DATA FOR ANALYSIS section start

(** What [match_number] takes is made of the characters of a number and
    begins with a digit or a minus sign; a [float] is that text. *)
Lemma match_number_spec s v r :
  match_number s = Some (v, r) ->
  exists text,
    s = text ++ r /\ forallb number_char text = true /\
    (exists c t, text = c :: t /\ ((c =? 45)%N || is_digit c = true)) /\
    (forall literal, v = PFloat literal -> literal = text).
Proof.
  unfold match_number.
  destruct (match_integer s) as [[integer r1]|] eqn:Hi; [|discriminate].
  destruct (match_frac r1) as [frac r2] eqn:Hf.
  destruct (match_exp r2) as [exp r3] eqn:He.
  destruct (match_integer_spec _ _ _ Hi) as (-> & Hic & c & t & -> & Hc).
  destruct (match_frac_spec _ _ _ Hf) as (-> & Hfc).
  destruct (match_exp_spec _ _ _ He) as (-> & Hec).
  intros H. exists ((c :: t) ++ frac ++ exp).
  assert (r3 = r) by (destruct (frac ++ exp); now inversion H). subst r3.
  split; [now rewrite <- !app_assoc|]. split.
  - rewrite !forallb_app, Hic, Hfc, Hec. reflexivity.
  - split; [now exists c, (t ++ frac ++ exp)|].
    intros literal ->. destruct (frac ++ exp); now inversion H.
Qed.

Lemma float_literal_reads literal rest :
  float_literal literal = true -> delimited rest = true ->
  match_number (literal ++ rest) = Some (PFloat literal, rest).
Proof.
  unfold float_literal. intros Hlit Hrest.
  destruct (match_number literal) as [[v r]|] eqn:Hm; [|discriminate].
  destruct v; try discriminate. destruct r; [|discriminate].
  destruct (match_number_spec _ _ _ Hm) as (text & Hs & _ & _ & Hlit').
  rewrite (Hlit' _ eq_refl) in Hm.
  rewrite app_nil_r in Hs. subst text.
  exact (match_number_app _ _ _ _ Hm Hrest).
Qed.


(** *** One step of the scanner *)

Lemma scan_once_S fuel c r :
  scan_once (S fuel) (c :: r) =
  if (c =? QUOTE)%N then
    match scan_string r with
    | Some (str, rest) => Some (PStr str, rest)
    | None => None
    end
  else if (c =? LBRACE)%N then
    match skip_whitespace r with
    | c' :: r' =>
        if (c' =? RBRACE)%N then Some (PDict [], r')
        else
          match parse_members fuel (c' :: r') with
          | Some (pairs, rest) => Some (PDict (dict_of_pairs pairs), rest)
          | None => None
          end
    | [] => None
    end
  else if (c =? LBRACKET)%N then
    match skip_whitespace r with
    | c' :: r' =>
        if (c' =? RBRACKET)%N then Some (PList [], r')
        else
          match parse_items fuel (c' :: r') with
          | Some (items, rest) => Some (PList items, rest)
          | None => None
          end
    | [] => None
    end
  else scan_atom (c :: r).
Proof. reflexivity. Qed.

Lemma parse_items_S fuel s :
  parse_items (S fuel) s =
  match scan_once fuel s with
  | None => None
  | Some (value, r) =>
      match skip_whitespace r with
      | c :: r' =>
          if (c =? RBRACKET)%N then Some ([value], r')
          else if (c =? COMMA)%N then
            match parse_items fuel (skip_whitespace r') with
            | Some (items, rest) => Some (value :: items, rest)
            | None => None
            end
          else None
      | [] => None
      end
  end.
Proof. reflexivity. Qed.

Lemma parse_members_S fuel r :
  parse_members (S fuel) (QUOTE :: r) =
  match scan_string r with
  | None => None
  | Some (key, r1) =>
      match skip_whitespace r1 with
      | c1 :: r2 =>
          if (c1 =? COLON)%N then
            match scan_once fuel (skip_whitespace r2) with
            | None => None
            | Some (value, r3) =>
                match skip_whitespace r3 with
                | c3 :: r4 =>
                    if (c3 =? RBRACE)%N then Some ([(key, value)], r4)
                    else if (c3 =? COMMA)%N then
                      match parse_members fuel (skip_whitespace r4) with
                      | Some (pairs, rest) => Some ((key, value) :: pairs, rest)
                      | None => None
                      end
                    else None
                | [] => None
                end
            end
          else None
      | [] => None
      end
  end.
Proof. reflexivity. Qed.

(** The first character of a number sends the scanner to [scan_atom],
    and [scan_atom] to [match_number]. *)
Lemma scan_once_number fuel s v r :
  match_number s = Some (v, r) -> scan_once (S fuel) s = Some (v, r).
Proof.
  intros Hm.
  destruct (match_number_spec _ _ _ Hm) as (text & Hs & _ & (c & t & -> & Hc) & _).
  assert (Hrange : c = 45%N \/ (48 <= c <= 57)%N).
  { apply orb_true_iff in Hc as [Hc|Hc]; [left; now apply N.eqb_eq|right].
    unfold is_digit, between in Hc. apply andb_true_iff in Hc as [Hlo Hhi].
    apply N.leb_le in Hlo, Hhi. lia. }
  assert (Hne : forall k, (k = 34 \/ k = 123 \/ k = 91 \/ k = 110 \/ k = 116
                           \/ k = 102)%N ->
                          (c =? k)%N = false /\ (k =? c)%N = false).
  { intros k Hk. split; apply N.eqb_neq; lia. }
  subst s. cbn [app] in *. rewrite scan_once_S.
  unfold QUOTE, LBRACE, LBRACKET.
  rewrite (proj1 (Hne 34%N ltac:(tauto))), (proj1 (Hne 123%N ltac:(tauto))),
    (proj1 (Hne 91%N ltac:(tauto))).
  unfold scan_atom.
  change (py "null") with [110; 117; 108; 108]%N.
  change (py "true") with [116; 114; 117; 101]%N.
  change (py "false") with [102; 97; 108; 115; 101]%N.
  cbn [strip_prefix].
  rewrite (proj2 (Hne 110%N ltac:(tauto))), (proj2 (Hne 116%N ltac:(tauto))),
    (proj2 (Hne 102%N ltac:(tauto))).
  now rewrite Hm.
Qed.


(** *** Induction on values *)

Lemma pyval_ind' (P : pyval -> Prop) :
  P PNone -> (forall b, P (PBool b)) -> (forall z, P (PInt z)) ->
  (forall literal, P (PFloat literal)) -> (forall s, P (PStr s)) ->
  (forall items, Forall P items -> P (PList items)) ->
  (forall items, Forall (fun kv => P (snd kv)) items -> P (PDict items)) ->
  forall v, P v.
Proof.
  intros HN HB HI HF HS HL HD.
  fix IH 1. intros [| b | z | literal | s | items | items].
  - exact HN.
  - apply HB.
  - apply HI.
  - apply HF.
  - apply HS.
  - apply HL. induction items as [|v items IHitems]; constructor;
      [apply IH|exact IHitems].
  - apply HD. induction items as [|[k v] items IHitems]; constructor;
      [apply IH|exact IHitems].
Qed.

(** *** Where a value begins *)

Lemma value_start_number c t :
  (c =? 45)%N || is_digit c = true -> value_start (c :: t).
Proof.
  intros Hc. exists c, t. split; [reflexivity|].
  assert (Hrange : c = 45%N \/ (48 <= c <= 57)%N).
  { apply orb_true_iff in Hc as [Hc|Hc]; [left; now apply N.eqb_eq|right].
    unfold is_digit, between in Hc. apply andb_true_iff in Hc as [Hlo Hhi].
    apply N.leb_le in Hlo, Hhi. lia. }
  unfold is_whitespace, RBRACKET, RBRACE.
  rewrite !orb_false_iff. repeat split; apply N.eqb_neq; lia.
Qed.

Lemma dumps_start v : well_formed v = true -> value_start (dumps v).
Proof.
  destruct v as [| [|] | z | literal | s | items | items]; intros Hwf;
    try (eexists _, _; split; [reflexivity|]; repeat split; reflexivity).
  - pose proof (match_integer_str_of_int z) as Hm.
    destruct (match_integer_spec _ _ _ Hm) as (_ & _ & c & t & Heq & Hc).
    simpl. rewrite Heq. now apply value_start_number.
  - simpl in *. unfold float_literal in Hwf.
    destruct (match_number literal) as [[v r]|] eqn:Hm; [|discriminate].
    destruct v; try discriminate. destruct r; [|discriminate].
    destruct (match_number_spec _ _ _ Hm) as (text & Hs & _ & (c & t & -> & Hc) & _).
    rewrite app_nil_r in Hs. subst. now apply value_start_number.
Qed.

Lemma skip_whitespace_start s t :
  value_start s -> skip_whitespace (s ++ t) = s ++ t.
Proof. intros (c & r & -> & Hws & _). simpl. now rewrite Hws. Qed.

Lemma join_one sep p : join sep [p] = p.
Proof. reflexivity. Qed.

Lemma join_more sep p q rest :
  join sep (p :: q :: rest) = p ++ sep ++ join sep (q :: rest).
Proof. reflexivity. Qed.

Lemma join_start sep p rest :
  value_start p -> value_start (join sep (p :: rest)).
Proof.
  intros (c & r & -> & H). destruct rest as [|q rest].
  - now exists c, r.
  - rewrite join_more. now exists c, (r ++ sep ++ join sep (q :: rest)).
Qed.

DATA FOR ANALYSIS section end

• WHAT THIS TASK INVOLVES
An exact copy of the lines above, from the one containing "subst s. cbn" down to the one containing "117; 108; 108]%N." and including both, is the whole answer; retype it and nothing else.

• ANSWER SPACE
  subst s. cbn [app] in *. rewrite scan_once_S.
  unfold QUOTE, LBRACE, LBRACKET.
  rewrite (proj1 (Hne 34%N ltac:(tauto))), (proj1 (Hne 123%N ltac:(tauto))),
    (proj1 (Hne 91%N ltac:(tauto))).
  unfold scan_atom.
  change (py "null") with [110; 117; 108; 108]%N.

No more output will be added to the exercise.